= TASK PROMPT =
What lines of the data below hold "timingSafeEqual"? Show them.
-- -- --
(** The sample file loads. *)
Lemma load_config_merges_witness :
  exists merged,
    (load_config (ConfigSamples.disk (ReadObject ConfigSamples.minimal))
       "config.json" ConfigSamples.quiet).1 = Loaded merged /\
    merged !! "base_url" = Some (JString "https://app.nixplay.com") /\
    merged !! "batch_size" = Some (JInt 100) /\
    merged !! "username" = Some (JString "ann").
Proof.
  destruct (load_config (ConfigSamples.disk (ReadObject ConfigSamples.minimal))
              "config.json" ConfigSamples.quiet) as [out st] eqn:Hrun.
  assert (Hout : exists merged, out = Loaded merged).
  { apply (f_equal fst) in Hrun. cbn [fst] in Hrun. rewrite <- Hrun.
    eexists. reflexivity. }
  destruct Hout as [merged ->]. exists merged. split; [reflexivity|].
  destruct (load_config_merges
              (ConfigSamples.disk (ReadObject ConfigSamples.minimal))
              "config.json" ConfigSamples.quiet merged)
    as (config & base_url & Hread & Hother & Hbase & Hurl & _).
  { now rewrite Hrun. }
  injection Hread as <-.
  assert (Eb : base_url = "https://app.nixplay.com//").
  { vm_compute in Hbase. congruence. }
  subst base_url. split; [exact Hurl|].
  split; [now rewrite (Hother "batch_size") by discriminate|].
  now rewrite (Hother "username") by discriminate.
Defined.
(** * WhatsApp authentication system: security and session-lifecycle engine

    A shallow embedding of the TypeScript sources of the repository
    (token minting and verification, double-submit CSRF guard, rate limiter,
    webhook signature check, message de-duplication, verification-code
    generation and extraction) together with the properties stated for them.

    Conventions of the embedding:
    - a JavaScript string is a [string]: a sequence of code units below 256;
      [charCodeAt] is [N_of_ascii]; [secureCompare], whose answer depends on
      the code units from 256 on, takes the list of the 16-bit code units;
    - [Date.now()] is an explicit argument in milliseconds, a [Z];
    - a [Map] is a [gmap]; module-level mutable maps are threaded as state;
    - randomness ([crypto.getRandomValues], [crypto.randomBytes], nanoid's
      byte pool) is an explicit argument holding the bytes that were drawn;
    - HMAC-SHA-256 and bcrypt are parameters of the sections that use them. *)

From stdpp Require Import gmap strings list fin_maps.
From Stdlib Require Import ZArith NArith Ascii String Lia Bool.
From Stdlib.Strings Require Import Byte.

Open Scope string_scope.

(** ** Characters and strings as JavaScript sees them *)

Module Chars.

Definition charCode (c : ascii) : N := N_of_ascii c.

Definition between (lo hi n : N) : bool := (lo <=? n)%N && (n <=? hi)%N.

(** [[0-9]] *)
Definition isDigit (c : ascii) : bool := between 48 57 (charCode c).
(** [[A-Z]] *)
Definition isUpper (c : ascii) : bool := between 65 90 (charCode c).
(** [[a-z]] *)
Definition isLower (c : ascii) : bool := between 97 122 (charCode c).
(** [[A-Z]] under the [i] flag, or [[a-zA-Z]] *)
Definition isLetter (c : ascii) : bool := isUpper c || isLower c.
(** [[A-Z0-9]] under the [i] flag *)
Definition isAlnum (c : ascii) : bool := isLetter c || isDigit c.
(** [\w]: letters, digits and the underscore *)
Definition isWord (c : ascii) : bool := isAlnum c || (charCode c =? 95)%N.
(** [\s] restricted to code units below 256: TAB, LF, VT, FF, CR, space
    and the no-break space *)
Definition isSpace (c : ascii) : bool :=
  between 9 13 (charCode c) || (charCode c =? 32)%N || (charCode c =? 160)%N.
(** [[a-f0-9]] under the [i] flag *)
Definition isHex (c : ascii) : bool :=
  isDigit c || between 97 102 (charCode c) || between 65 70 (charCode c).

Definition toUpperChar (c : ascii) : ascii :=
  if isLower c then ascii_of_N (charCode c - 32) else c.
Definition toLowerChar (c : ascii) : ascii :=
  if isUpper c then ascii_of_N (charCode c + 32) else c.

(** [String.prototype.toUpperCase] on the code units the sources apply it
    to (matches of [[A-Z0-9]{6}]); other code units are left alone. *)
Fixpoint toUpperCase (s : string) : string :=
  match s with
  | EmptyString => EmptyString
  | String c s' => String (toUpperChar c) (toUpperCase s')
  end.

Fixpoint toLowerCase (s : string) : string :=
  match s with
  | EmptyString => EmptyString
  | String c s' => String (toLowerChar c) (toLowerCase s')
  end.

Fixpoint forallb_str (p : ascii -> bool) (s : string) : bool :=
  match s with
  | EmptyString => true
  | String c s' => p c && forallb_str p s'
  end.

Fixpoint existsb_str (p : ascii -> bool) (s : string) : bool :=
  match s with
  | EmptyString => false
  | String c s' => p c || existsb_str p s'
  end.

(** [s.slice(0, n)] *)
Fixpoint slice0 (n : nat) (s : string) : string :=
  match n, s with
  | S n', String c s' => String c (slice0 n' s')
  | _, _ => EmptyString
  end.

(** [s.substring(n)]: the string without its first [n] code units. *)
Fixpoint substringFrom (n : nat) (s : string) : string :=
  match n, s with
  | O, _ => s
  | S n', String _ s' => substringFrom n' s'
  | S _, EmptyString => EmptyString
  end.

(** A JavaScript string used as a condition: the empty string is falsy. *)
Definition nonEmpty (s : string) : bool :=
  match s with EmptyString => false | _ => true end.

(** [x || fallback] style truthiness of a possibly missing string. *)
Definition truthy (o : option string) : bool :=
  match o with Some s => nonEmpty s | None => false end.

End Chars.

(** ** Hexadecimal text *)

(** Equality of bytes is decided by [Byte.eqb]. *)
#[global] Instance byte_eq_dec : EqDecision byte.
Proof.
  intros x y. destruct (Byte.eqb x y) eqn:E.
  - left. now apply Byte.byte_dec_bl.
  - right. intros ->. now rewrite Byte.byte_dec_lb in E.
Defined.

Module Hex.
Import Chars.

(** One digit of [Number.prototype.toString(16)] / [digest('hex')]. *)
Definition hexDigit (n : N) : ascii :=
  if (n <? 10)%N then ascii_of_N (48 + n) else ascii_of_N (87 + n).

(** [byte.toString(16).padStart(2, '0')] *)
Definition byteToHex (b : byte) : string :=
  let n := Byte.to_N b in
  String (hexDigit (n / 16)) (String (hexDigit (n mod 16)) EmptyString).

(** [Array.from(bytes, byteToHex).join('')], also [Buffer.toString('hex')] *)
Fixpoint hexOfBytes (bs : list byte) : string :=
  match bs with
  | [] => EmptyString
  | b :: bs' => byteToHex b ++ hexOfBytes bs'
  end.

(** Value of one hexadecimal digit, either case. *)
Definition hexValue (c : ascii) : option N :=
  let n := charCode c in
  if between 48 57 n then Some (n - 48)%N
  else if between 97 102 n then Some (n - 87)%N
  else if between 65 70 n then Some (n - 55)%N
  else None.

Definition byteOfN (n : N) : byte :=
  match Byte.of_N n with Some b => b | None => x00 end.

(** [Buffer.from(s, 'hex')]: pairs of digits are decoded from the left;
    decoding stops at the first pair that is not two hex digits, and a
    trailing single character is dropped. *)
Fixpoint bytesOfHex (s : string) : list byte :=
  match s with
  | String h (String l s') =>
      match hexValue h, hexValue l with
      | Some a, Some b => byteOfN (16 * a + b) :: bytesOfHex s'
      | _, _ => []
      end
  | _ => []
  end.

End Hex.

(** ** Double-submit CSRF guard ([lib/csrf-double-submit]) and the token
       endpoint ([app/api/csrf-token/route.ts]) *)

Module Csrf.
Import Chars Hex.

(** The parts of a [NextRequest] the guard and the routes read.  Header
    names are the lower-case names the platform normalises to. *)
Record NextRequest := {
  method : string;
  headers : gmap string string;
  cookies : gmap string string
}.

Definition headers_get (r : NextRequest) (name : string) : option string :=
  headers r !! name.

(** [request.cookies.get(name)?.value] *)
Definition cookies_get (r : NextRequest) (name : string) : option string :=
  cookies r !! name.

(** [generateCSRFToken]: 64 random bytes, each printed as two hex digits.
    [array] is the content of the [Uint8Array(64)] after
    [crypto.getRandomValues]. *)
Definition generateCSRFToken (array : nat -> byte) : string :=
  hexOfBytes (map array (seq 0 64)).

(** The loop of [timingSafeEqual]: [result |= a.charCodeAt(i) ^ b.charCodeAt(i)]
    over two strings of the same length. *)
Fixpoint xorAccumulate (a b : string) (result : N) : N :=
  match a, b with
  | String x a', String y b' =>
      xorAccumulate a' b' (N.lor result (N.lxor (charCode x) (charCode y)))
  | _, _ => result
  end.

Definition timingSafeEqual (a b : string) : bool :=
  if negb (String.length a =? String.length b)%nat then false
  else (xorAccumulate a b 0 =? 0)%N.

Definition validateDoubleSubmitCSRF (request : NextRequest) : bool :=
  if (method request =? "GET")%string then true
  else
    let csrfToken := headers_get request "x-csrf-token" in
    let csrfCookie := cookies_get request "csrf-token" in
    match csrfToken, csrfCookie with
    | Some t, Some c =>
        if negb (nonEmpty t) || negb (nonEmpty c) then false
        else timingSafeEqual t c
    | _, _ => false
    end.

(** The methods RFC 9110 calls safe, which is what "side-effect-free
    method" in the specification of the guard refers to. *)
Definition safe_method (m : string) : bool :=
  (m =? "GET") || (m =? "HEAD") || (m =? "OPTIONS") || (m =? "TRACE").

End Csrf.

(** ** The CSRF token endpoint *)

Module CsrfTokenRoute.
Import Chars Csrf.

(** What a response of the token endpoint carries: the status, the
    [token] field of the JSON body, and the value placed in the
    [csrf-token] cookie by [setCSRFCookie], if any. *)
Record TokenResponse := {
  status : nat;
  body_token : option string;
  set_cookie : option string
}.

(** [GET] of [app/api/csrf-token/route.ts].  The session identifier the
    handler computes is never used afterwards and is left out. *)
Definition GET (array : nat -> byte) (request : NextRequest) : TokenResponse :=
  if negb (truthy (headers_get request "user-agent")) then
    {| status := 400; body_token := None; set_cookie := None |}
  else
    let token := generateCSRFToken array in
    if negb (nonEmpty token) then
      {| status := 500; body_token := None; set_cookie := None |}
    else
      {| status := 200; body_token := Some token; set_cookie := Some token |}.

End CsrfTokenRoute.

(** The second copy of the endpoint kept in the repository
    ([unnamed/part_005]): an existing cookie value is returned as it is and
    the cookie is only set when a token was generated. *)

Module CsrfTokenRouteCopy.
Import Chars Csrf CsrfTokenRoute.

Definition GET (array : nat -> byte) (request : NextRequest) : TokenResponse :=
  if negb (truthy (headers_get request "user-agent")) then
    {| status := 400; body_token := None; set_cookie := None |}
  else
    let existingToken := cookies_get request "csrf-token" in
    let token :=
      if truthy existingToken then default "" existingToken
      else generateCSRFToken array in
    if negb (nonEmpty token) then
      {| status := 500; body_token := None; set_cookie := None |}
    else
      {| status := 200; body_token := Some token;
         set_cookie := if truthy existingToken then None else Some token |}.

End CsrfTokenRouteCopy.

(** ** Signed tokens ([lib/jwt], [lib/jwt-config]) *)

Module Jwt.

(** [JWTPayload] without [iat] and [exp]: what callers hand to
    [generateAccessToken]. *)
Record JWTPayload := {
  userId : string;
  username : string;
  phone : string;
  role : string
}.

(** The decoded payload segment of a token: the caller's fields and the
    registered claims, each of which an arbitrary token may lack.  [iat]
    and [exp] are in seconds. *)
Record Claims := {
  claims : JWTPayload;
  iat : option Z;
  exp : option Z;
  iss : option string;
  aud : option string
}.

Record Header := { alg : string; typ : string }.

(** A token in parsed form: the three dot-separated base64url segments
    [header.payload.signature] after decoding.  Strings that do not split
    into three decodable segments are not represented; the verifier
    rejects them before any of the checks below. *)
Record Token := {
  header : Header;
  payload : Claims;
  signature : list byte
}.

Definition issuer : string := "whatsapp-auth-system".
Definition audience : string := "auth-app".

Section Signing.

(** HMAC-SHA-256 of the signing input [base64url(header).base64url(payload)]
    under a secret; the signing input is determined by the header and the
    payload. *)
Variable HS256 : string -> Header -> Claims -> list byte.

(** [getJWTConfig()]: the secret and [expiresIn] as a number of seconds
    (['1h'] unless configured otherwise, that is 3600). *)
Variable JWT_SECRET : string.
Variable JWT_EXPIRES_IN : Z.

(** Modelled from the spec: [jwt.sign] of the jsonwebtoken package, which
    is a dependency and not part of the sources.  Header fixed to HS256,
    [iat] the current time in whole seconds, [exp = iat + expiresIn], fixed
    issuer and audience, signature the HMAC over the first two segments. *)
Definition jwt_sign (now : Z) (p : JWTPayload) (secret : string)
    (expiresIn : Z) (iss_opt aud_opt : string) : Token :=
  let timestamp := (now / 1000)%Z in
  let h := {| alg := "HS256"; typ := "JWT" |} in
  let c := {| claims := p;
              iat := Some timestamp;
              exp := Some (timestamp + expiresIn)%Z;
              iss := Some iss_opt;
              aud := Some aud_opt |} in
  {| header := h; payload := c; signature := HS256 secret h c |}.

(** Modelled from the spec: [jwt.verify] of the jsonwebtoken package.  It
    throws, which is [None] here, on an algorithm mismatch, on a signature
    that differs from the HMAC recomputed over the first two segments, when
    [now >= exp], and on an issuer or audience mismatch; otherwise it
    returns the decoded payload.  The repository's own verifier for the
    middleware, [verifyAccessTokenMiddleware], makes the same checks. *)
Definition jwt_verify (now : Z) (t : Token) (secret : string)
    (iss_opt aud_opt : string) : option Claims :=
  if negb (alg (header t) =? "HS256")%string then None
  else if negb (bool_decide (signature t = HS256 secret (header t) (payload t)))
  then None
  else if match exp (payload t) with
          | Some e => (e <=? now / 1000)%Z
          | None => false
          end
  then None
  else if negb (bool_decide (aud (payload t) = Some aud_opt)) then None
  else if negb (bool_decide (iss (payload t) = Some iss_opt)) then None
  else Some (payload t).

(** [generateAccessToken] *)
Definition generateAccessToken (now : Z) (p : JWTPayload) : Token :=
  jwt_sign now p JWT_SECRET JWT_EXPIRES_IN issuer audience.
-- -- --
= ANSWER BOX =
(** The loop of [timingSafeEqual]: [result |= a.charCodeAt(i) ^ b.charCodeAt(i)]
Definition timingSafeEqual (a b : string) : bool :=
        else timingSafeEqual t c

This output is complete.